One of the strengths of the pupil premium is that it focuses the conversation not only on the amount of money spent on the poorest young people, but on how those funds are spent, too. We’re well equipped to do this. Teachers in England are now some of the most evidence-informed in the world, with schools consistently using evidence when making pupil premium decisions. For instance, in 2020, 69 per cent of school leaders said they made use of the EEF’s Teaching and Learning Toolkit when making choices about how best to allocate funds to support their disadvantaged pupils.
This is good news. Evidence has the power to improve outcomes for children, particularly when it comes to pupil premium spending. It can guide teachers towards (or away from) practices and programmes that have been proven to be effective in other classrooms.
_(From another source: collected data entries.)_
Lemma str_leb_cons c x y : str_leb (c :: x) (c :: y) = str_leb x y.
Proof. unfold str_leb. simpl. by rewrite N.ltb_irrefl, N.eqb_refl. Qed.

(** X12. Symbol extractor: when every [data-latex-name] of the page is
    a backslash followed by ASCII characters, the names as printed,
    without the backslash, are in case-insensitive order too.  Of
    [str.lower] this uses only that it lowers an ASCII string character
    by character. *)
Theorem symbol_printed_names_sorted {rt : PyRuntime}
    (lower_char : N -> N) (soup : node) (entries : list (str * str)) :
  (forall s, Forall (fun c => (c < 128)%N) s -> str_lower s = lower_char <$> s) ->
  (forall ul li k,
     find (lit "ul") (Some (lit "symbol-grid")) soup = Some ul ->
     li ∈ find_all (lit "li") None ul ->
     tag_get li (lit "data-latex-name") = Some k ->
     exists k', k = 92%N :: k' /\ Forall (fun c => (c < 128)%N) k') ->
  result (symbol_table soup) = Returned entries ->
  forall (i j : nat) (a b : str * str),
    i < j -> entries !! i = Some a -> entries !! j = Some b ->
    str_leb (str_lower (drop 1 a.1)) (str_lower (drop 1 b.1)) = true.
Proof.
  intros Hlower Hslash Ht i j [ka va] [kb vb] Hij Hi Hj.
  assert (forall k v, (k, v) ∈ entries ->
            exists k', k = 92%N :: k' /\ Forall (fun c => (c < 128)%N) k') as Hkeys.
  { intros k v Hin.
    destruct (symbol_table_origin soup entries k v Ht Hin)
      as (ul & li & id & Hul & Hli & Hk & _).
    by apply (Hslash ul li). }
  destruct (Hkeys ka va (list_elem_of_lookup_2 _ _ _ Hi)) as (ka' & -> & Ha).
  destruct (Hkeys kb vb (list_elem_of_lookup_2 _ _ _ Hj)) as (kb' & -> & Hb).
  assert (str_leb (str_lower (92%N :: ka')) (str_lower (92%N :: kb')) = true) as Hle.
  { rewrite symbol_table_eq in Ht.
    destruct (find _ _ soup) as [ul|]; [|done].
    destruct (first_error _); [done|]. injection Ht as <-.
    exact (StronglySorted_lookup_lt _ _ i j _ _ (table_of_sorted _) Hij Hi Hj). }
  rewrite !Hlower in Hle by (constructor; [reflexivity|done]).
  rewrite !fmap_cons, str_leb_cons in Hle.
  simpl. by rewrite !Hlower.
Qed.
A new reporting template from the Department for Education has made the link between evidence and pupil premium spending even more explicit by asking schools to make reference to the evidence they have considered when developing their pupil premium strategy.
Ensuring that decisions are informed by a “range of evidence” is a useful maxim for schools, but also potentially a risk. How do we make sure that evidence empowers school leaders and teachers to make effective decisions, rather than becoming a “tick-box” reporting requirement?
To support this, the EEF has published an updated guide for schools on their pupil premium spending. It builds on our tiered approach to school improvement, which encourages schools to prioritise teaching quality, alongside targeted academic support, and wider strategies (such as focusing on pupil attendance).
It also offers a new four-step cycle to support school leaders to develop, implement and monitor an evidence-informed approach to their pupil premium strategy. In response to the DfE’s new requirement for backing up spending decisions with evidence, it also includes new support for schools to engage critically with evidence from a range of sources.
We want to encourage school leaders to engage effectively with evidence by challenging claims made by external providers. This means questioning whether approaches have been evaluated, and critically assessing whether the evaluation is rigorous, or proves a similar match to their school context.
Perhaps most importantly, our new guide is optimistic. Education recovery is one of the toughest challenges our school system has faced. But used with care and commitment – and in conjunction with a critical engagement with evidence – the pupil premium is one of the best bets we have for addressing this and giving every young person the start in life they deserve.